Start of PROVIDED RECORDS

(** What a client holds after a replay from [after]. *)
Definition replay_outcome (after : Z) (es : list ReplayEvent) (last : Z) (stale : option StaleReplay) : Prop :=
  after <= last /\
  es = event <$> filter (fun r => after < er_seq r <= last) seen /\
  er_seq <$> filter (fun r => after < er_seq r <= last) seen = seqZ (after + 1) (last - after) /\
  match stale with
  | None => Forall (fun r => er_seq r <= last) seen
  | Some s => client_reported_conversation_seq s = last /\
      exists missing, last < missing < server_earliest_available_conversation_seq s /\
        missing ∉ er_seq <$> seen /\ server_earliest_available_conversation_seq s ∈ er_seq <$> seen
  end.

(** A gap on a page is a gap in the stream. *)
Lemma gap_missing after s : s ∉ er_seq <$> page after -> after < s ->
  (exists o, o ∈ er_seq <$> page after /\ s < o) -> s ∉ er_seq <$> seen.
Proof.
  intros Hs Ha (o & (x & -> & Hx)%list_elem_of_fmap & Ho) (r & -> & Hr)%list_elem_of_fmap.
  assert (Hin : r ∈ rest after) by (apply list_elem_of_filter; split; [lia|done]).
  rewrite rest_app in Hin. apply elem_of_app in Hin as [Hin|Hin].
  - apply Hs. by apply list_elem_of_fmap_2.
  - pose proof (beyond_page after x r Hx Hin). lia.
Qed.

Lemma nothing_between after last : last <= after -> filter (fun r => after < er_seq r <= last) seen = [].
Proof. intros H. apply filter_none. intros r _. lia. Qed.

Lemma replay_stale after g m : 0 <= after <= i64_max ->
  detect_event_replay_gap after (event <$> page after) = Some g ->
  replay_outcome after [] after (Some (event_replay_gap_repair_context c after m g)).
Proof.
  intros Ha Eg. pose proof (page_detect after Ha) as H. rewrite Eg in H. destruct H as (H1 & H2 & H3).
  unfold replay_outcome. rewrite nothing_between, Z.sub_diag by lia. split; [lia|]. do 3 (split; [done|]). cbn [server_earliest_available_conversation_seq event_replay_gap_repair_context].
  exists (expected_seq g). split_and!; [lia|lia| |].
  - eapply gap_missing; [done|lia|]. exists (observed_seq g). split; [done|lia].
  - apply list_elem_of_fmap in H2 as (x & -> & Hx). apply list_elem_of_fmap_2.
    apply elem_of_take in Hx as (i & Hx & _). apply list_elem_of_lookup_2, list_elem_of_filter in Hx. apply Hx.
Qed.

Lemma replay_end after : er_seq <$> page after = seqZ (after + 1) (Z.of_nat (length (page after))) ->
  Z.of_nat (length (rest after)) <= limit ->
  replay_outcome after (event <$> page after) (after + Z.of_nat (length (page after))) None.
Proof.
  intros E Hlen. unfold replay_outcome. rewrite replayed_advance, nothing_between, app_nil_r by (done || lia).
  split_and!; [lia|done| |].
  - rewrite E. f_equal. lia.
  - apply Forall_forall. intros r Hr. destruct (Z.le_gt_cases (er_seq r) after); [lia|].
    assert (r ∈ page after); [|by apply page_below].
    rewrite take_ge by lia. apply list_elem_of_filter. split; [lia|done].
Qed.

Lemma replay_step after es last stale : er_seq <$> page after = seqZ (after + 1) (Z.of_nat (length (page after))) ->
  replay_outcome (after + Z.of_nat (length (page after))) es last stale ->
  replay_outcome after ((event <$> page after) ++ es) last stale.
Proof.
  intros E (H1 & -> & H3 & H4). unfold replay_outcome. rewrite (replayed_advance after E last H1).
  rewrite !fmap_app. split_and!; [lia|done| |done].
  rewrite H3, E. set (n := Z.of_nat _). replace (after + n + 1) with (after + 1 + n) by lia.
  rewrite <- seqZ_app by lia. f_equal. lia.
Qed.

End of PROVIDED RECORDS

[INSTRUCTIONS FOR THE TASK]
Please give back, exactly as it stands above, the stretch from the line with "unfold replay_outcome. rewrite nothing_between, Z.sub_diag" through the line with "- apply list_elem_of_fmap", and no line outside it.

[OUTPUT]
  unfold replay_outcome. rewrite nothing_between, Z.sub_diag by lia. split; [lia|]. do 3 (split; [done|]). cbn [server_earliest_available_conversation_seq event_replay_gap_repair_context].
  exists (expected_seq g). split_and!; [lia|lia| |].
  - eapply gap_missing; [done|lia|]. exists (observed_seq g). split; [done|lia].
  - apply list_elem_of_fmap in H2 as (x & -> & Hx). apply list_elem_of_fmap_2.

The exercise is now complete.